Collected data entries:
■ ■ ■ ■ ■ ■ ■

(** An exception object: its class and its [message] attribute. *)
Record Error : Type := {
  error_class : ErrorClass;
  message : PyVal;
}.

(** [TankError.__init__], as defined when [six.PY3] holds:
    [self.message = message or str(self.__class__.__name__)]. *)
Definition TankError__init__ (cls : ErrorClass) (message : PyVal) : PyVal :=
  if truthy message then message else VStr (__name__ cls).

(** Without that definition the constructor is the built-in one of
    Python 2, which keeps a single argument as [message] and leaves
    [message] empty otherwise. *)
Definition Exception__init__ (args : list PyVal) : PyVal :=
  match args with
  | [a] => a
  | _ => VStr ""
  end.

Definition project_is_setup_message : string :=
  "You are trying to set up a project which has already been set up. "
  +:+ "If you want to do this, make sure to set the force parameter.".

(** What calling a class yields: an exception object, or a [TypeError]
    for a wrong number of arguments. *)
Inductive Constructed : Type :=
  | Built (e : Error)
  | TypeError.

(** Calling the class [cls] on the positional arguments [args]. *)
Definition construct (PY3 : bool) (cls : ErrorClass) (args : list PyVal)
  : Constructed :=
  match cls with
  | TankErrorProjectIsSetup =>
      match args with
      | [] =>
          let msg := VStr project_is_setup_message in
          Built {| error_class := cls;
                   message := if PY3 then TankError__init__ cls msg
                              else Exception__init__ [msg] |}
      | _ => TypeError
      end
  | _ =>
      if PY3 then
        match args with
        | [] => Built {| error_class := cls;
                         message := TankError__init__ cls VNone |}
        | [m] => Built {| error_class := cls;
                          message := TankError__init__ cls m |}
        | _ => TypeError
        end
      else Built {| error_class := cls; message := Exception__init__ args |}
  end.

End errors.

(** ** Vocabulary of the properties *)

Section vocabulary.
Context `{B : io_descriptor.Backend} `{P : Process}.

(** What a manifest-backed accessor yields for [key]: the entry, or
    [dflt] when the key is missing or bound to [None]. *)
Definition manifest_field
    (m : gmap string PyVal) (key : string) (dflt : PyVal) : PyVal :=
  match m !! key with
  | Some v => if bool_decide (v = VNone) then dflt else v
  | None => dflt
  end.

(** A computation has the same outcome in two worlds. *)
Definition same_outcome {A} (f : M A) (w1 w2 : World) : Prop :=
  (f w1).1 = (f w2).1.

(** Every accessor of [d] has the same outcome in two worlds. *)
Definition accessors_agree (d : positive) (w1 w2 : World) : Prop :=
  same_outcome (Descriptor.get_dict d) w1 w2
  ∧ same_outcome (Descriptor.get_location d) w1 w2
  ∧ same_outcome (Descriptor.get_uri d) w1 w2
  ∧ same_outcome (Descriptor.get_path d) w1 w2
  ∧ same_outcome (Descriptor.system_name d) w1 w2
  ∧ same_outcome (Descriptor.version d) w1 w2
  ∧ same_outcome (Descriptor.is_dev d) w1 w2
  ∧ same_outcome (Descriptor.is_immutable d) w1 w2
  ∧ same_outcome (Descriptor.display_name d) w1 w2
  ∧ same_outcome (Descriptor.description d) w1 w2
  ∧ same_outcome (Descriptor.icon_256 d) w1 w2
  ∧ same_outcome (Descriptor.support_url d) w1 w2
  ∧ same_outcome (Descriptor.documentation_url d) w1 w2
  ∧ same_outcome (Descriptor.deprecation_status d) w1 w2
  ∧ same_outcome (Descriptor.changelog d) w1 w2.

(** The five recognised kinds, each with the class the factory is to
    instantiate for it. *)
Definition kind_variants : list (Z * Class) :=
  [ (Descriptor.APP, AppDescriptor);
    (Descriptor.ENGINE, EngineDescriptor);
    (Descriptor.FRAMEWORK, FrameworkDescriptor);
    (Descriptor.CONFIG, ConfigDescriptor);
    (Descriptor.CORE, CoreDescriptor) ].

Definition recognised (descriptor_type : PyVal) : Prop :=
  ∃ k cls, (k, cls) ∈ kind_variants ∧ descriptor_type = VInt k.

(** The path of the process-wide default bundle cache. *)
Definition default_bundle_cache_root : string :=
  posixpath.join (get_global_root LocalFileStorageManager.CACHE)
    "bundle_cache".

(** The arguments the factory hands to [create_io_descriptor] once it
    has settled on a cache root. *)
Definition factory_args
    (sg_connection descriptor_type : PyVal) (dict_or_uri : PyObj)
    (root : string) (fallback_roots : option (list string))
    (resolve_latest : bool) (constraint_pattern : option string) : IOArgs :=
  {| arg_sg_connection := sg_connection;
     arg_descriptor_type := descriptor_type;
     arg_dict_or_uri := dict_or_uri;
     arg_bundle_cache_root := root;
     arg_fallback_roots := default [] fallback_roots;
     arg_resolve_latest := resolve_latest;
     arg_constraint_pattern := constraint_pattern |}.

(** The last step of the factory on its own: binding a constructed IO
    descriptor into the class the kind selects. *)
Definition bind_by_kind
    (descriptor_type : PyVal) (io : io_descriptor.IODescriptor)
  : M positive :=
  if eq_int descriptor_type Descriptor.APP then new AppDescriptor io
  else if eq_int descriptor_type Descriptor.ENGINE then
    new EngineDescriptor io
  else if eq_int descriptor_type Descriptor.FRAMEWORK then
    new FrameworkDescriptor io
  else if eq_int descriptor_type Descriptor.CONFIG then
    new ConfigDescriptor io
  else if eq_int descriptor_type Descriptor.CORE then
    new CoreDescriptor io
  else
    text ← py_str descriptor_type;
    raise (TankDescriptorError ("Unsupported descriptor type " +:+ text)).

■ ■ ■ ■ ■ ■ ■

• Exercise:
Exactly as they are written, print the entries again.

• Your solution:
(** An exception object: its class and its [message] attribute. *)
Record Error : Type := {
  error_class : ErrorClass;
  message : PyVal;
}.

(** [TankError.__init__], as defined when [six.PY3] holds:
    [self.message = message or str(self.__class__.__name__)]. *)
Definition TankError__init__ (cls : ErrorClass) (message : PyVal) : PyVal :=
  if truthy message then message else VStr (__name__ cls).

(** Without that definition the constructor is the built-in one of
    Python 2, which keeps a single argument as [message] and leaves
    [message] empty otherwise. *)
Definition Exception__init__ (args : list PyVal) : PyVal :=
  match args with
  | [a] => a
  | _ => VStr ""
  end.

Definition project_is_setup_message : string :=
  "You are trying to set up a project which has already been set up. "
  +:+ "If you want to do this, make sure to set the force parameter.".

(** What calling a class yields: an exception object, or a [TypeError]
    for a wrong number of arguments. *)
Inductive Constructed : Type :=
  | Built (e : Error)
  | TypeError.

(** Calling the class [cls] on the positional arguments [args]. *)
Definition construct (PY3 : bool) (cls : ErrorClass) (args : list PyVal)
  : Constructed :=
  match cls with
  | TankErrorProjectIsSetup =>
      match args with
      | [] =>
          let msg := VStr project_is_setup_message in
          Built {| error_class := cls;
                   message := if PY3 then TankError__init__ cls msg
                              else Exception__init__ [msg] |}
      | _ => TypeError
      end
  | _ =>
      if PY3 then
        match args with
        | [] => Built {| error_class := cls;
                         message := TankError__init__ cls VNone |}
        | [m] => Built {| error_class := cls;
                          message := TankError__init__ cls m |}
        | _ => TypeError
        end
      else Built {| error_class := cls; message := Exception__init__ args |}
  end.

End errors.

(** ** Vocabulary of the properties *)

Section vocabulary.
Context `{B : io_descriptor.Backend} `{P : Process}.

(** What a manifest-backed accessor yields for [key]: the entry, or
    [dflt] when the key is missing or bound to [None]. *)
Definition manifest_field
    (m : gmap string PyVal) (key : string) (dflt : PyVal) : PyVal :=
  match m !! key with
  | Some v => if bool_decide (v = VNone) then dflt else v
  | None => dflt
  end.

(** A computation has the same outcome in two worlds. *)
Definition same_outcome {A} (f : M A) (w1 w2 : World) : Prop :=
  (f w1).1 = (f w2).1.

(** Every accessor of [d] has the same outcome in two worlds. *)
Definition accessors_agree (d : positive) (w1 w2 : World) : Prop :=
  same_outcome (Descriptor.get_dict d) w1 w2
  ∧ same_outcome (Descriptor.get_location d) w1 w2
  ∧ same_outcome (Descriptor.get_uri d) w1 w2
  ∧ same_outcome (Descriptor.get_path d) w1 w2
  ∧ same_outcome (Descriptor.system_name d) w1 w2
  ∧ same_outcome (Descriptor.version d) w1 w2
  ∧ same_outcome (Descriptor.is_dev d) w1 w2
  ∧ same_outcome (Descriptor.is_immutable d) w1 w2
  ∧ same_outcome (Descriptor.display_name d) w1 w2
  ∧ same_outcome (Descriptor.description d) w1 w2
  ∧ same_outcome (Descriptor.icon_256 d) w1 w2
  ∧ same_outcome (Descriptor.support_url d) w1 w2
  ∧ same_outcome (Descriptor.documentation_url d) w1 w2
  ∧ same_outcome (Descriptor.deprecation_status d) w1 w2
  ∧ same_outcome (Descriptor.changelog d) w1 w2.

(** The five recognised kinds, each with the class the factory is to
    instantiate for it. *)
Definition kind_variants : list (Z * Class) :=
  [ (Descriptor.APP, AppDescriptor);
    (Descriptor.ENGINE, EngineDescriptor);
    (Descriptor.FRAMEWORK, FrameworkDescriptor);
    (Descriptor.CONFIG, ConfigDescriptor);
    (Descriptor.CORE, CoreDescriptor) ].

Definition recognised (descriptor_type : PyVal) : Prop :=
  ∃ k cls, (k, cls) ∈ kind_variants ∧ descriptor_type = VInt k.

(** The path of the process-wide default bundle cache. *)
Definition default_bundle_cache_root : string :=
  posixpath.join (get_global_root LocalFileStorageManager.CACHE)
    "bundle_cache".

(** The arguments the factory hands to [create_io_descriptor] once it
    has settled on a cache root. *)
Definition factory_args
    (sg_connection descriptor_type : PyVal) (dict_or_uri : PyObj)
    (root : string) (fallback_roots : option (list string))
    (resolve_latest : bool) (constraint_pattern : option string) : IOArgs :=
  {| arg_sg_connection := sg_connection;
     arg_descriptor_type := descriptor_type;
     arg_dict_or_uri := dict_or_uri;
     arg_bundle_cache_root := root;
     arg_fallback_roots := default [] fallback_roots;
     arg_resolve_latest := resolve_latest;
     arg_constraint_pattern := constraint_pattern |}.

(** The last step of the factory on its own: binding a constructed IO
    descriptor into the class the kind selects. *)
Definition bind_by_kind
    (descriptor_type : PyVal) (io : io_descriptor.IODescriptor)
  : M positive :=
  if eq_int descriptor_type Descriptor.APP then new AppDescriptor io
  else if eq_int descriptor_type Descriptor.ENGINE then
    new EngineDescriptor io
  else if eq_int descriptor_type Descriptor.FRAMEWORK then
    new FrameworkDescriptor io
  else if eq_int descriptor_type Descriptor.CONFIG then
    new ConfigDescriptor io
  else if eq_int descriptor_type Descriptor.CORE then
    new CoreDescriptor io
  else
    text ← py_str descriptor_type;
    raise (TankDescriptorError ("Unsupported descriptor type " +:+ text)).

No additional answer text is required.